= Robert Wright (surgeon) =

Scottish surgeon (1915–1981)

Sir Robert Wright DSO OBE (1 March 1915 – 4 December 1981) was a senior British surgeon; a former President of the General Medical Council of Great Britain and former President of the Royal College of Physicians and Surgeons of Glasgow.

== Early life and career ==
Robert Brash Wright was born on 1 March 1915 and educated at the famous Hamilton Academy school, from which he matriculated at the University of Glasgow. Graduating MB ChB in 1937, Wright went on to serve in the Royal Army Medical Corps during World War II and at a very young age was awarded the OBE, in 1944, and the DSO, in 1945, for distinguished service.

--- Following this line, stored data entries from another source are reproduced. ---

Lemma needed_unaffected g g' scope keys p :
  graph_wf g → graph_wf g' → tokens_sorted g → tokens_sorted g' →
  (∀ q, q ∉ keys → pool_tokens g' !! q = pool_tokens g !! q) →
  p ∉ liquidity_affected_pools g g' scope keys →
  needed_for g' scope p = needed_for g scope p.
Proof.
  intros Hg Hg' Hs Hs' Hsame Hp. rewrite elem_of_affected in Hp.
  apply set_eq. intros t. unfold needed_for. rewrite !tracked_tokens_spec by done.
  assert (pool_tokens g' !! p = pool_tokens g !! p) as Hpp by (apply Hsame; naive_solver).
  destruct scope; [|by rewrite Hpp].
  apply exist_proper. intros q. apply exist_proper. intros t'. apply and_iff_compat_l.
  destruct (decide (q ∈ keys)) as [Hq|Hq].
  - split; intros Hsh; exfalso; apply Hp; right; split; try done; exists q; split; try done;
      [right|left]; (apply parallel_neighbors_spec; [done..|]); exists t, t';
      (destruct Hsh as (Hne & ts & us & H1 & H2 & ?&?&?&?); split; [done|]; exists us, ts; done).
  - unfold share_pair. by rewrite Hpp, (Hsame q Hq).
Qed.
(* ===== verification/LiveGraphTheorems.v ===== *)
(** * Theorems about the live graph

    A live graph that follows the commits of its runtime is at every point what
    a rebuild from the current snapshot would give; a commit yields exactly the
    delta between the two snapshots and moves the graph version at most once,
    and is rejected exactly when it does not follow the current state. *)

From S2P Require Import Prelude AmmState Petgraph Graph GraphPairs GraphInv GraphProps GraphTheorems.
From S2P Require Import Liquidity LiquidityProps LiquidityBuild LiquidityTheorems LiveState LiveGraph.
From S2P Require Import LiveGraphProps.

Section theorems.
Context `{!AmmTypes} `{!AmmLive} `{!Petgraph Address EdgeData} `{!PetgraphLaws Address EdgeData}.
Context (layout : Address → Address → U256).
Implicit Types (s : AmmStateSnapshot) (o : GraphBuildOptions) (l : LiveAmmGraph)
  (p k : PoolKey) (c : AmmStateCommit) (d : GraphDelta) (lin : Z) (scope : LiquidityIndexScope).

(** ** What the runtime documents *)

(** [PoolRegistration::tokens] returns the tokens of the metadata. *)
Definition tokens_documented : Prop :=
  ∀ r ts, tokens_for_pool r = Ok ts →
    ∃ tokens, registration_tokens r = Some tokens ∧ sorted_tokens tokens = ts.

(** While a generation of a pool keeps its tokens, its balances stay where
    they are. *)
Definition sources_kept s s' : Prop :=
  ∀ k i r r' rev rev', active_pool s k = Some (i, r, rev) → active_pool s' k = Some (i, r', rev') →
    tokens_for_pool r' = tokens_for_pool r →
    registration_tokens r' = registration_tokens r ∧ metadata_source r' = metadata_source r.
(* ===== verification/GraphIndex.v ===== *)
(** * The request-path index of the graph ([sidecar/src/graph_index.rs])

    The HTTP service admits requests by counters and token membership it keeps
    beside the live graph: built once from a graph, then moved by the deltas
    the live runtime publishes, without scanning the graph again.  A delta is
    applied to scratch maps first, so that an error leaves the index as it was. *)

From S2P Require Import Prelude AmmState Petgraph Graph LiveState LiveGraph.

(** ** Machine arithmetic of the counters *)

(** [+= 1] on [usize] in a release build. *)
Definition usize_increment (x : Z) : Z := ((x + 1) mod 2 ^ 64)%Z.
Definition usize_checked_add (x y : Z) : option Z :=
  if decide (x + y <= usize_max)%Z then Some (x + y)%Z else None.
Definition usize_checked_sub (x y : Z) : option Z :=
  if decide (y <= x)%Z then Some (x - y)%Z else None.
Definition usize_checked_mul (x y : Z) : option Z :=
  if decide (x * y <= usize_max)%Z then Some (x * y)%Z else None.
Definition usize_saturating_sub (x y : Z) : Z := Z.max 0 (x - y).

(** ** Data *)

Inductive GraphIndexError : Type :=
  | NonContiguous (expected actual : AmmStateVersion)
  | IncoherentPool (pool : string)
  | VersionExhausted
  | EdgeCountOverflow
  | TokenPoolCountOverflow.

Record GraphStats := {
  gs_tokens : nat;
  gs_edges : Z;
  gs_pools : nat;
  gs_token_present : bool;
  gs_token_pools : Z;
}.

Inductive TokenCountChange : Type := CountAdd | CountRemove.

Definition index_directed_edge_count (tokens : nat) : result GraphIndexError Z :=
  ok_or (usize_checked_mul (Z.of_nat tokens) (usize_saturating_sub (Z.of_nat tokens) 1))
    EdgeCountOverflow.

(** [as_slice().cmp] on addresses is the order of the words. *)
Definition canonical_tokens (tokens : gset Address) : list Address :=
  stable_sort address_le (elements tokens).
Definition canonical_token_slice (tokens : list Address) : list Address :=
  dedup (stable_sort address_le tokens).

Section index.
Context `{!AmmTypes} `{!AmmLive} `{!Petgraph Address EdgeData}.
(** [Display] of an address. *)
Context (address_display : Address → string).

Record GraphIndex := {
  gi_state_version : AmmStateVersion;
  gi_edges : Z;
  gi_pool_tokens : gmap PoolKey (list Address);
  gi_token_pools : gmap Address Z;
}.

(** ** Building *)

(** The body of the loop over [edge_references]. *)
Definition collect_edge_tokens (g : AmmGraph) (tokens_by_pool : gmap PoolKey (gset Address))
    (edge : NodeIndex * NodeIndex * EdgeData) : gmap PoolKey (gset Address) :=
  let '(source, target, weight) := edge in
  entry_or_default ∅ (λ tokens,
    let tokens := match node_token g source with
                  | Some token => {[token]} ∪ tokens
                  | None => tokens
                  end in
    match node_token g target with
    | Some token => {[token]} ∪ tokens
    | None => tokens
    end) (ed_pool weight) tokens_by_pool.

(** The live edges, in the order of their indices. *)
Definition edge_references (g : AmmGraph) : list (NodeIndex * NodeIndex * EdgeData) :=
  omap (pg_edge (graph g)) (pg_edge_indices (graph g)).

Definition token_pool_counts (pool_tokens : gmap PoolKey (list Address)) : gmap Address Z :=
  foldl (λ counts tokens,
    foldl (λ counts token, entry_or_default 0%Z usize_increment token counts) counts tokens)
    ∅ (map_to_list pool_tokens).*2.

Definition from_graph (g : AmmGraph) (state_version : AmmStateVersion) : GraphIndex :=
  let tokens_by_pool := foldl (collect_edge_tokens g) ∅ (edge_references g) in
  let pool_tokens := canonical_tokens <$> tokens_by_pool in
  {| gi_state_version := state_version; gi_edges := Z.of_nat (edge_count g);
     gi_pool_tokens := pool_tokens; gi_token_pools := token_pool_counts pool_tokens |}.

Definition reconcile_graph (g : AmmGraph) (state_version : AmmStateVersion) (_ : GraphIndex) :
    GraphIndex :=
  from_graph g state_version.

(** ** Applying a delta *)

(** [next] holds the counts that changed, [current] the others. *)
Fixpoint update_token_counts (current next : gmap Address Z) (tokens : list Address)
    (change : TokenCountChange) : result GraphIndexError (gmap Address Z) :=
  match tokens with
  | [] => Ok next
  | token :: tokens =>
      let count := default (default 0%Z (current !! token)) (next !! token) in
      count ← match change with
              | CountAdd => ok_or (usize_checked_add count 1) TokenPoolCountOverflow
              | CountRemove => ok_or (usize_checked_sub count 1)
                  (IncoherentPool ("token " +:+ address_display token))
              end;
      update_token_counts current (<[token := count]> next) tokens change
  end.

(** What the loop over the changes has so far: the edge count, the pools and
    the token counts that differ from the index's. *)
Record Scratch := {
  next_edges : Z;
  next_pools : gmap PoolKey (option (list Address));
  next_token_counts : gmap Address Z;
}.

Definition remove_before (ix : GraphIndex) (pool : PoolKey) (before : option (list Address))
    (s : Scratch) : result GraphIndexError Scratch :=
  match before with
  | None => Ok s
  | Some before =>
      count ← index_directed_edge_count (length before);
      edges ← ok_or (usize_checked_sub (next_edges s) count) (IncoherentPool (pool_debug pool));
      counts ← update_token_counts (gi_token_pools ix) (next_token_counts s) before CountRemove;
      Ok {| next_edges := edges; next_pools := next_pools s; next_token_counts := counts |}
  end.

Definition add_after (ix : GraphIndex) (after : option (list Address)) (s : Scratch) :
    result GraphIndexError Scratch :=
  match after with
  | None => Ok s
  | Some after =>
      count ← index_directed_edge_count (length after);
      edges ← ok_or (usize_checked_add (next_edges s) count) EdgeCountOverflow;
      counts ← update_token_counts (gi_token_pools ix) (next_token_counts s) after CountAdd;
      Ok {| next_edges := edges; next_pools := next_pools s; next_token_counts := counts |}
  end.

(** The body of the loop over the changes of a delta. *)
Definition apply_pool_change (ix : GraphIndex) (s : Scratch) (change : GraphPoolDelta) :
    result GraphIndexError Scratch :=
  let pool := delta_pool change in
  let current := default (gi_pool_tokens ix !! pool) (next_pools s !! pool) in
  let before := canonical_token_slice ∘ ip_tokens <$> delta_before change in
  if decide (current ≠ before) then Err (IncoherentPool (pool_debug pool))
  else
    s ← remove_before ix pool before s;
    let after := canonical_token_slice ∘ ip_tokens <$> delta_after change in
    s ← add_after ix after s;
    Ok {| next_edges := next_edges s; next_pools := <[pool := after]> (next_pools s);
          next_token_counts := next_token_counts s |}.

Fixpoint apply_pool_changes (ix : GraphIndex) (s : Scratch) (changes : list GraphPoolDelta) :
    result GraphIndexError Scratch :=
  match changes with
  | [] => Ok s
  | change :: changes => s ← apply_pool_change ix s change; apply_pool_changes ix s changes
  end.

(** The two loops that write the scratch maps into the index. *)
Definition commit_pool (pools : gmap PoolKey (list Address))
    (change : PoolKey * option (list Address)) : gmap PoolKey (list Address) :=
  match change.2 with
  | Some tokens => <[change.1 := tokens]> pools
  | None => delete change.1 pools
  end.
Definition commit_count (counts : gmap Address Z) (change : Address * Z) : gmap Address Z :=
  if decide (change.2 = 0%Z) then delete change.1 counts else <[change.1 := change.2]> counts.

(** [Ok false] is a delta the index already represents. *)
Definition index_apply_delta (delta : GraphDelta) (ix : GraphIndex) :
    result GraphIndexError (bool * GraphIndex) :=
  let actual := source_state_version delta in
  if decide (actual <= gi_state_version ix)%Z then Ok (false, ix)
  else
    expected ← ok_or (u64_checked_add (gi_state_version ix) 1) VersionExhausted;
    if decide (actual ≠ expected) then Err (NonContiguous expected actual)
    else
      s ← apply_pool_changes ix
            {| next_edges := gi_edges ix; next_pools := ∅; next_token_counts := ∅ |}
            (pool_changes delta);
      Ok (true,
        {| gi_state_version := actual; gi_edges := next_edges s;
           gi_pool_tokens := foldl commit_pool (gi_pool_tokens ix) (map_to_list (next_pools s));
           gi_token_pools :=
             foldl commit_count (gi_token_pools ix) (map_to_list (next_token_counts s)) |}).

(** ** Reading *)

Definition stats (token : option Address) (ix : GraphIndex) : GraphStats :=
  {| gs_tokens := size (gi_token_pools ix); gs_edges := gi_edges ix;
     gs_pools := size (gi_pool_tokens ix);
     gs_token_present := match token with
                         | Some token => bool_decide (is_Some (gi_token_pools ix !! token))
                         | None => false
                         end;
     gs_token_pools := default 0%Z (token ≫= λ token, gi_token_pools ix !! token) |}.

(** ** The cache and its updater ([sidecar/src/node.rs])

    One iteration of the updater's loop for a commit event: an index that
    rejects the delta is rebuilt from the current state, [rebuilt] being what
    [graph_index_from_amm] returns then. *)

Record GraphIndexCache := {
  gc_index : GraphIndex;
  gc_versions : AmmStateVersion;
}.

Definition cache_from_index (ix : GraphIndex) : GraphIndexCache :=
  {| gc_index := ix; gc_versions := gi_state_version ix |}.

(** [graph_index_from_amm], from the runtime's latest snapshot. *)
Definition graph_index_from_amm (snapshot : AmmStateSnapshot) : LiveM GraphIndex :=
  live ← from_snapshot snapshot GraphBuildOptions_default;
  mret (from_graph (live_graph live) (ss_version snapshot)).

(** [rebuild_from_amm]: an error leaves the cache as it was. *)
Definition rebuild_from_amm (rebuilt : result LiveGraphError GraphIndex) (c : GraphIndexCache) :
    GraphIndexCache :=
  match rebuilt with
  | Ok next => cache_from_index next
  | Err _ => c
  end.

Definition on_commit_applied (delta : GraphDelta) (rebuilt : result LiveGraphError GraphIndex)
    (c : GraphIndexCache) : GraphIndexCache :=
  match index_apply_delta delta (gc_index c) with
  | Ok (true, ix) => {| gc_index := ix; gc_versions := source_state_version delta |}
  | Ok (false, ix) => {| gc_index := ix; gc_versions := gc_versions c |}
  | Err _ => rebuild_from_amm rebuilt c
  end.

(** What the updater's loop receives; a lagged observer has lost events. *)
Inductive UpdaterEvent : Type :=
  | CommitApplied (delta : GraphDelta) (rebuilt : result LiveGraphError GraphIndex)
  | Lagged (rebuilt : result LiveGraphError GraphIndex).

Definition on_event (c : GraphIndexCache) (event : UpdaterEvent) : GraphIndexCache :=
  match event with
  | CommitApplied delta rebuilt => on_commit_applied delta rebuilt c
  | Lagged rebuilt => rebuild_from_amm rebuilt c
  end.
End index.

== Later life and career ==
Rejoining civilian life, in 1946 Robert Wright was appointed assistant surgeon at Glasgow Western Infirmary. The following year he was awarded Fellowship of the Royal College of Surgeons of Edinburgh; in 1952, ChM and, in 1953 appointed Surgeon-in-Charge at the Southern General Hospital, Glasgow. Fellowship of the Royal College of Physicians and Surgeons of Glasgow followed in 1962, of which he was elected president, 1968–70. In 1968, Robert Wright was awarded Honorary Fellowship of the Royal Australasian College of Surgeons and in 1970 elected a member, and in 1980 elected president, of the General Medical Council of Great Britain.

Elected a Fellow of the Royal College of Physicians, London, in 1971, Fellowship of the Royal College of Surgeons of England followed in 1975. Knighted in 1976, Robert Brash Wright died, aged 66, on 4 December 1981.